Open-source software and measurement data available at TUT-TLTPOS group
1. Simulink Galileo E1 and E5a baseband transmitter-receiver chain, built within the Galileo Ready Advanced Mass MArket Receiver (GRAMMAR) project. Before using it, please read the provided license terms. By starting to use it, you agree with the license terms. How to cite it if used in your work (first reference is for the E1 model, the second one is for the E5 model):
2. Matlab simulator for user indoor mobility models. Created by Wenbo Wang & Pedro Silva, @TUT. How to cite it if used in your work:
 W. Wang, P.M. Figueiredo e Silva, and E.S. Lohan, “Investigations on mobility models and their impact on indoor positioning, 23rd International Conference on Advances in Geographic Information Systems: ACM SIGSPATIAL, Nov 2015
3. A Python-based program which performs RSS-based fingerprinting and clustering-based indoor position estimation with WLAN signals can also be found here. Created by Andrei Cramariuc, @TUT. The link includes also training and estimation WLAN measurement data. The Python-based program has been tested only in Linux; for other operating systems, modifications may be needed. Research papers to use this data could cite the following paper:
 Andrei Cramariuc, Heikki Huttunen and Elena Simona Lohan, “Clustering beneﬁts in mobile-centric WiFi positioning in multi-ﬂoor buildings”, in Proc. of ICL-GNSS 2016 conference, Barcelona, Spain, Jun 2016
4. Indoor WLAN measurement data in two four-floor buildings for indoor positioning studies. The data contains the collected RSS values, the Access Points ID (mapped to integer indices) and the (x,y,z) coordinates; both the training data and several tracks for the estimation part are provided. The data can be used with any indoor localization algorithms, such as fingerprinting, path loss probabilistic approaches, Dempster Shaffer decision theory, etc. A Readme file is included. Research papers to use our measurements data could cite the following two papers, where also benchmark results based on this data are provided:
 S. Shrestha, J. Talvitie, and E.S. Lohan “Deconvolution-based indoor localization with WLAN signals and unknown access point locations”, in Proc. of IEEE ICL-GNSS, Jun 2013, Italy
 J. Talvitie, E.S. Lohan, and M. Renfors, “The Effect of Coverage Gaps and Measurement Inaccuracies in Fingerprinting based Indoor Localization”, in Proc. of IEEE ICL-GNSS conference, Jun 2014, Helsinki, Finland
benchmark research results based on these measurements can be found for example
 A. Razavi, M. Valkama, and E.S. Lohan, “K-means Fingerprint Clustering for Low-Complexity Floor Estimation in Indoor Mobile Localization”, in Proc. of IEEE Globecom, LION Workshop, Dec 2015, San Diego, California.

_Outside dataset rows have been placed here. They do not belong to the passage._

(* ===== verification/Mem.v ===== *)
(** * Mapped regions and their composition

    Models [src/src/mem.rs]: a mapping with its access rights, the placement of
    headers one after the other in it, region admission, and the checks of
    every projection from an offset. *)

From S2P Require Import Prelude Atomic Alloc Bytes Schema Header.

(** ** Data *)

(** [Access], a bit set. *)
Definition READ : Z := 1.
Definition WRITE : Z := Z.shiftl 1 1.
Definition EXEC : Z := Z.shiftl 1 2.

(** [Access::contains] *)
Definition contains (self other : Z) : bool := Z.land self other =? other.

Record Request := mkRequest { req_len : Z; req_access : Z }.

(** [mem::Error] *)
Inductive MemError :=
| PermissionDenied (requested : Z)
| UnenoughSpace (requested allocated : Z)
| MemContention
| LayoutClosed
| DuplicateAttachment
| MemInvalidHeader
| LayoutMismatch (field : LayoutField)
| PoisonedComposition
| ArithmeticOverflow
| ParticipantExhausted.

Inductive ProjectionError :=
| ReadOnly
| ProjectionOverflow
| OutOfBounds
| Misaligned
| Admission (e : AdmitError).

#[export] Instance MemError_eq_dec : EqDecision MemError.
Proof. solve_decision. Defined.
#[export] Instance ProjectionError_eq_dec : EqDecision ProjectionError.
Proof. solve_decision. Defined.

(** [Map]: where the mapping starts, its length and what it permits. *)
Record Map := mkMap { map_start : Z; map_len : Z; map_access : Z }.

(** [AddrSpan<usize>] *)
Record AddrSpan := mkAddrSpan { start_offset : Z; span_size : Z }.

Definition AddrSpan_null : AddrSpan := mkAddrSpan 0 0.
Definition is_null (s : AddrSpan) : bool := (start_offset s =? 0) || (span_size s =? 0).

(** [Region]: the mapping, the participant and the identity. *)
Record Region := mkRegion {
  rg_map : Map;
  rg_member : Member;
  rg_region : RegionId;
  rg_allow_init : bool;
}.

(** [Build]: the cursor of a composition. *)
Record Build := mkBuild { b_offset : Z; poisoned : bool }.

(** ** Mappings *)

(** [Map::permits] *)
Definition permits (m : Map) (access : Z) : result unit MemError :=
  if negb (contains (map_access m) access) then Err (PermissionDenied access) else Ok tt.

Definition overflow {T} (o : option T) : result T MemError := ok_or o ArithmeticOverflow.
(* ===== verification/Heap.v ===== *)
(** * The heap as its clients see it

    The interface of the region's allocator ([src/src/talc.rs], the [MapTalc]
    handle): allocation records, the operations under a mutation, and the word
    that says who is mutating the heap.  The allocator behind it is the class
    [HeapOps]; what its clients rely on are the laws of [HeapLaws]. *)

From S2P Require Import Prelude Alloc Mem.

(** ** Records and errors *)

(** [Meta]: the span of an allocation, from the heap's base. *)
Record Meta := mkMeta { view : AddrSpan }.

Definition Meta_null : Meta := mkMeta AddrSpan_null.
Definition Meta_is_null (m : Meta) : bool := is_null (view m).

(** [Meta::layout]: the size, at alignment one. *)
Definition Meta_layout (m : Meta) : Layout := mkLayout (span_size (view m)) 1.

(** [Meta::from_ptr] of an offset from the base. *)
Definition Meta_from (offset size_ : Z) : Meta := mkMeta (mkAddrSpan offset size_).

Inductive MutationError := HeapBusy (owner : Z) | HeapPoisoned | Exhausted | LayoutOverflow.

Inductive MutationState := MClean | MOwned (owner : Z) | MPoisoned.

#[export] Instance AddrSpan_eq_dec : EqDecision AddrSpan.
Proof. solve_decision. Defined.
#[export] Instance Meta_eq_dec : EqDecision Meta.
Proof. solve_decision. Defined.
#[export] Instance MutationError_eq_dec : EqDecision MutationError.
Proof. solve_decision. Defined.
#[export] Instance MutationState_eq_dec : EqDecision MutationState.
Proof. solve_decision. Defined.

(** ** The mutation word *)

Definition MUTATION_CLEAN : Z := 0.
Definition MUTATION_POISONED : Z := usize_max.

(** [owner_word] *)
Definition mutation_owner_word (slot : Z) : Z := slot + 1.

(** [MapTalc::mutation_state]; an owner is read back as a [u8]. *)
Definition mutation_state_of (word : Z) : MutationState :=
  if word =? MUTATION_CLEAN then MClean
  else if word =? MUTATION_POISONED then MPoisoned
  else MOwned (wrap 8 (word - 1)).

(** [Mutation::claim]: the answer and the word afterwards. *)
Definition mutation_claim (owner word : Z) : result unit MutationError * Z :=
  if word =? MUTATION_CLEAN then (Ok tt, mutation_owner_word owner)
  else if word =? MUTATION_POISONED then (Err HeapPoisoned, word)
  else (Err (HeapBusy (wrap 8 (word - 1))), word).

(** [poison_mutation] *)
Definition poison_mutation (owner word : Z) : bool * Z :=
  if word =? mutation_owner_word owner then (true, MUTATION_POISONED) else (false, word).

(** [MapTalc::clear_dead_owner] *)
Definition clear_dead_owner (owner word : Z) : bool * Z :=
  if word =? mutation_owner_word owner then (true, MUTATION_CLEAN)
  else (word =? MUTATION_CLEAN, word).

(** ** The allocator *)

(** [Talc::allocate] and [Talc::deallocate], on offsets from the heap's base. *)
Class HeapOps (H : Type) := {
  talc_allocate : Layout → H → option (Z * H);
  talc_deallocate : Z → Z → H → H;
}.

(** What clients rely on: a well-formed heap has a finite map of live blocks,
    from offset to size; allocation adds a block apart from the others,
    deallocation removes it. *)
Class HeapLaws (H : Type) `{HeapOps H} := {
  heap_wf : H → Prop;
  blocks : H → gmap Z Z;
  alloc_wf l h o h' : heap_wf h → layout_wf l → 0 < size l → talc_allocate l h = Some (o, h') →
    heap_wf h' ∧ 0 < o ∧ blocks h !! o = None ∧ blocks h' = <[o := size l]> (blocks h) ∧
    (∀ o' n', blocks h !! o' = Some n' → o + size l ≤ o' ∨ o' + n' ≤ o);
  free_wf o n h : heap_wf h → blocks h !! o = Some n →
    heap_wf (talc_deallocate o n h) ∧ blocks (talc_deallocate o n h) = delete o (blocks h);
}.

(** The bytes of the heap's memory, the allocator's own words among them. *)
Class HeapBytes (H : Type) := {
  heap_byte : Z → H → Z;
  set_heap_byte : Z → Z → H → H;
}.

(** What the holder of a block relies on: it may write any byte of it, and neither an
    allocation nor the release of another block writes one. *)
Class HeapBytesLaws (H : Type) `{HeapLaws H} `{HeapBytes H} := {
  byte_range x h : 0 ≤ heap_byte x h < 256;
  byte_set x v y h : heap_byte y (set_heap_byte x v h) = if y =? x then wrap 8 v else heap_byte y h;
  set_byte_wf x v h p n : heap_wf h → blocks h !! p = Some n → p ≤ x < p + n →
    heap_wf (set_heap_byte x v h) ∧ blocks (set_heap_byte x v h) = blocks h;
  alloc_keeps l h o h' p n x : heap_wf h → layout_wf l → 0 < size l → talc_allocate l h = Some (o, h') →
    blocks h !! p = Some n → p ≤ x < p + n → heap_byte x h' = heap_byte x h;
  free_keeps o n h p m x : heap_wf h → blocks h !! o = Some n → blocks h !! p = Some m → p ≠ o → p ≤ x < p + m →
    heap_byte x (talc_deallocate o n h) = heap_byte x h;
}.

(** ** Facts about the word *)

Lemma mutation_state_owner s : 0 ≤ s < PARTICIPANT_CAPACITY →
  mutation_state_of (mutation_owner_word s) = MOwned s.
Proof.
  unfold PARTICIPANT_CAPACITY, usize_bits. intros Hs. unfold mutation_state_of, mutation_owner_word, MUTATION_CLEAN.
  change MUTATION_POISONED with 18446744073709551615.
  destruct (Z.eqb_spec (s + 1) 0); [lia|]. destruct (Z.eqb_spec (s + 1) 18446744073709551615); [lia|].
  rewrite wrap_small; [f_equal; lia|]. unfold is_word. change (2 ^ 8) with 256. lia.
Qed.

 E. Laitinen, J. Talvitie, E.S. Lohan, “On the RSS biases in WLAN-based indoor Positioning”, in Proc. of IEEE ANLN (special session of ICC), Jun 2015, London, UK.
 P. Kasebzadeh, G. Seco-Granados, and E.S. Lohan, “Indoor localization via WLAN path-loss models and Dempster-Shafer combining”, in Proc. of IEEE ICL-GNSS conference, Jun 2014, Helsinki, Finland.
5. GSM and UMTS urban measurement data for cellular-based positioning. The data has been collected in Tampere with a Nokia phone. The data is given in Matlab *mat format and it contains a cell variable called BS_grids or BS_grid_set which shows the GPS coordinates (converted in local coordinates, in meter values) and the collected RSS value per transmitter (i.e., BS or Node B).
Example of research results based on these measurements can be found for example in
 J. Talvitie, M. Renfors, E.S. Lohan, and M. Valkama, ”Estimation of Multi-slope Path Loss Models using Hyperbolic Tangent based Basis Functions”, submitted to IEEE Transactions on Antenna and Propagation.
 H. Nurminen, J. Talvitie, S. Ali-Löytty, P. Muller, E.S. Lohan, R. Piché, M. Renfors, “Statistical path loss parameter estimation and positioning using RSS measurements”, Journal of Global Positioning Systems, vol. 12(1), 2013, ISSN 1446-3156, http://www.gnss.com.au/JoGPS/JoGPS_v12_Issue1.html
6. 50000 multi-GNSS constellation points covering the full constellations of GPS, Galileo, Beidou-2/Compass and Glonass. Generated based on a Spectracom GSC-64 simulator. Research papers this data could cite the following paper, where also benchmark results based on this data are provided:
 G.N. Ferrara, J. Nurmi and E.S. Lohan, “Multi-GNSS analysis via Spectracom constellations”, in Proc. of the International Conference on Localization and GNSS (ICL-GNSS 2016), Barcelona, Spain, June 2016.